*** DATA FOR REVIEW Section Begins ***

Lemma happens_keeps t c ev c' asked sent : ctl_ok c -> flows_due t (runs c) -> due_by t (scene_world c) -> timely t c ev ->
  happens c ev = (c', asked, sent) -> keeps t c c' asked sent.
Proof.
  intros Hok Hf Hs Ht H. destruct ev as [r now reply|def reply|i on|d|taken|owner store apps env]; cbn [happens timely] in *.
  - destruct (request r now reply c) as [[mine c1] sent1] eqn:Er. injection H as <- <- <-. by eapply keeps_request.
  - unfold mcp_flow in H. destruct (checked_add (ct_owner c) 1) as [next|] eqn:Ea; [|injection H as <- <- <-; by apply keeps_same].
    apply checked_add_Some in Ea as [-> _].
    destruct (definition_run _ _ _ _ _ _) as [x|x] eqn:Ed; injection H as <- <- <-; [by eapply keeps_run|].
    apply keeps_owner; [lia|done..].
  - injection H as <- <- <-. unfold mcp_scene. destruct (checked_add (ct_owner c) 1) as [next|] eqn:Ea; [|by apply keeps_same].
    apply checked_add_Some in Ea as [-> _]. cbn [ct_apps put_owner ct_scenes].
    destruct (submit _ _ _ _ _ _) as [s|x] eqn:Es; [|apply keeps_owner; [lia|done..]].
    apply (keeps_submit t c i on _ None (ct_owner c + 1)) in Es; [done|done..|lia].
  - injection H as <- <- <-. by apply keeps_deliver.
  - destruct (turn taken c) as [c1 sent1] eqn:Et. injection H as <- <- <-. by eapply keeps_turn.
  - injection H as <- <- <-. apply keeps_owner; [lia|done..].
Qed.

Lemma reaches_ok t c asked sent : reaches t c asked sent ->
  ctl_ok c /\ flows_due t (runs c) /\ due_by t (scene_world c) /\ asked ≡ₚ map fst sent ++ waiting c.
Proof.
  induction 1 as [owner store apps env|c asked sent ev c' more sent' _ (Hok & Hf & Hs & Hr) Ht H].
  - destruct (idle_ok (R := R) t owner store apps) as [Hw Hd]. split; [|split; [constructor|split; [exact Hd|done]]].
    split; [exact Hw|cbn; unfold MAX_RUNS; lia|constructor|constructor].
  - apply (happens_keeps t) in H as [H1 H2 H3 H4]; [|done..]. split; [done|]. split; [done|]. split; [done|].
    rewrite Hr, map_app, <- !app_assoc, H4. done.
Qed.

(** A turn 45 seconds later leaves no request. *)
Lemma turn_answers {HM : Monotonic A} t c taken c' sent : ctl_ok c -> flows_due t (runs c) -> due_by t (scene_world c) ->
  t + 45000 <= apps_now (ct_apps c) -> turn taken c = (c', sent) -> waiting c' = [].
Proof.
  intros Hok Hf Hs Hnow H. pose proof Hok as [Hw Hl Hb Hh]. unfold turn in H.
  destruct (poll_flows _ _ _) as [[[x owner] e] sent1] eqn:Ep. pose proof (poll_flows_forward _ _ _ _ _ _ _ Ep) as Htime.
  apply poll_flows_spec in Ep as [Ho (new & HF & _ & _ & Hk) _ Halive Hq]. cbn [fe_apps fe_scenes] in *.
  apply (queued_spec _ _ _ (ct_owner c) (ct_store c) (ct_apps c)) in Hq as (Hw1 & _ & more & Hj1 & HF1); [|exact Hw].
  apply (world_ok_owner _ _ _ _ owner (fe_store e) (fe_apps e)) in Hw1; [|done].
  destruct (SceneJobs.poll _) as [[r w] sent2] eqn:Es. injection H as <- _.
  assert (replies (jobs (w_scenes w)) = []) as Ha.
  { eapply poll_answers; [exact Hw1|exact Hj1| | |exact Es].
    - eapply Forall_impl; [exact Hs|]. cbn beta. unfold time in Htime. cbn [fe_apps w_apps] in *. intros j ?. lia.
    - eapply Forall_impl; [exact HF1|]. cbn beta. by intros j [? _]. }
  unfold waiting, runs. cbn [ct_flows ct_scenes]. rewrite Ha, app_nil_r.
  set (x2 := match r with Ok _ => _ | Err _ => x end).
  assert (map key (fl_jobs x2) = map key (fl_jobs x)) as Hx2 by (unfold x2; destruct r; [apply forward_keys|done]).
  apply keys_replies in Hx2 as [-> _].
  assert (flows_due t (fl_jobs x)) as Hx.
  { eapply keys_due; [exact Hk|]. apply Forall_app. split; [done|]. eapply Forall_impl; [exact HF|]. cbn beta. intros j [? _]. by left. }
  clear -Hx Halive Hnow. unfold flow_replies. induction (fl_jobs x) as [|j js IH]; [done|].
  apply Forall_cons in Hx as [Hx1 Hx2]. apply Forall_cons in Halive as [Ha1 Ha2]. cbn. unfold TIMEOUT_MS in Hx1.
  destruct Hx1 as [->|]; [by apply IH|lia].
Qed.

End Server.

(** ** The properties *)

Section Properties.
Context {St : Type} {HS : Storage St} {A : Type} {HA : Apps A} {E : Type} {HE : Environment E} {HC : Clock} {R : Type}.
Context (t : Z) (c : Ctl (St := St) (A := A) (E := E) (R := R)) (asked : list R) (sent : list (R * Response)).

(** C26: The controller answers every request for a Flow or a scene, exactly once and in time:
    whatever requests, orders of MCP, answers of apps and turns of the loop follow each other,
    the requests that were taken are those that were answered and those that wait, each once; and
    the first turn 45 seconds after the last of them leaves none, provided the clock of the apps
    is monotonic. *)
Theorem controller_requests_are_answered : reaches t c asked sent ->
  asked ≡ₚ map fst sent ++ waiting c
  /\ (Monotonic A -> forall taken c' more, turn taken c = (c', more) -> t + 45000 <= apps_now (ct_apps c) ->
      asked ≡ₚ map fst (sent ++ more) /\ waiting c' = []).
Proof.
  intros H. apply reaches_ok in H as (Hok & Hf & Hs & Hr). split; [done|]. intros HM taken c' more Ht Hnow.
  pose proof (turn_answers t c taken c' more Hok Hf Hs Hnow Ht) as Hw. split; [|done].
  apply (keeps_turn (apps_now (ct_apps c))) in Ht as [_ _ _ Hk]; [| done | | |lia].
  - rewrite app_nil_r, Hw, app_nil_r in Hk. by rewrite map_app, <- Hk.
  - eapply Forall_impl; [exact Hf|]. cbn beta. intros j [?|?]; [by left|right; lia].
  - eapply Forall_impl; [exact Hs|]. cbn beta. intros j ?. lia.
Qed.
(* ===== verification/WebOk.v ===== *)
(** * WebOk: access to the routes of the browser

    Who may read and change the store through the web: strangers learn nothing, only the own
    pages write, reading does not write, every request is answered, and whatever is asked the
    store stays valid. *)

From Stdlib Require Import ZArith Lia Ascii String.
From S2P Require Import Prelude Text Errors Slots Float Value Json JsonRoundtrip Document Stats Store StoreDoc StoreInv StoreDocOps StoreOk StoreProps Scenes Media MutationsOk Templates Mutations Web Capability Objects WebUnits WebApi WebServe.
From S2P Require Units Manifest Token Schedule Flow.

Local Open Scope Z_scope.

(** ** Paths *)

Lemma strip_prefix_starts p s r : strip_prefix p s = Some r -> starts_with p s = true.
Proof. unfold strip_prefix, starts_with. by destruct (String.prefix p s). Qed.

Lemma starts_with_trans p q s : starts_with p q = true -> starts_with q s = true -> starts_with p s = true.
Proof.
  unfold starts_with. revert q s. induction p as [|a p IH]; intros q s; [by destruct s|].
  destruct q as [|b q]; [done|]. destruct s as [|c s]; [done|]. cbn [String.prefix].
  destruct (ascii_dec a b) as [->|]; [|done]. destruct (ascii_dec b c) as [->|]; [|done].
  destruct (ascii_dec c c); [|done]. apply IH.
Qed.

Lemma starts_with_refl s : starts_with s s = true.
Proof. unfold starts_with. induction s as [|a s IH]; [done|]. cbn. by destruct (ascii_dec a a). Qed.

(** Two prefixes of one text are prefixes of each other. *)
Lemma prefixes_compare p q s : starts_with p s = true -> starts_with q s = true -> starts_with p q = true \/ starts_with q p = true.
Proof.
  unfold starts_with. revert q s. induction p as [|a p IH]; intros q s; [by left; destruct q|].
  destruct q as [|b q]; [by right|]. destruct s as [|c s]; [done|]. cbn [String.prefix].
  destruct (ascii_dec a c) as [->|]; [|done]. destruct (ascii_dec b c) as [->|]; [|done].
  destruct (ascii_dec c c); [|done]. apply IH.
Qed.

*** DATA FOR REVIEW Section Ends ***

Above are the records; from them, give again exactly the lines from the one containing "Section Properties." through the one containing "is monotonic. *)", both included.

• [OUTPUT OF THE EXERCISE]
Section Properties.
Context {St : Type} {HS : Storage St} {A : Type} {HA : Apps A} {E : Type} {HE : Environment E} {HC : Clock} {R : Type}.
Context (t : Z) (c : Ctl (St := St) (A := A) (E := E) (R := R)) (asked : list R) (sent : list (R * Response)).

(** C26: The controller answers every request for a Flow or a scene, exactly once and in time:
    whatever requests, orders of MCP, answers of apps and turns of the loop follow each other,
    the requests that were taken are those that were answered and those that wait, each once; and
    the first turn 45 seconds after the last of them leaves none, provided the clock of the apps
    is monotonic. *)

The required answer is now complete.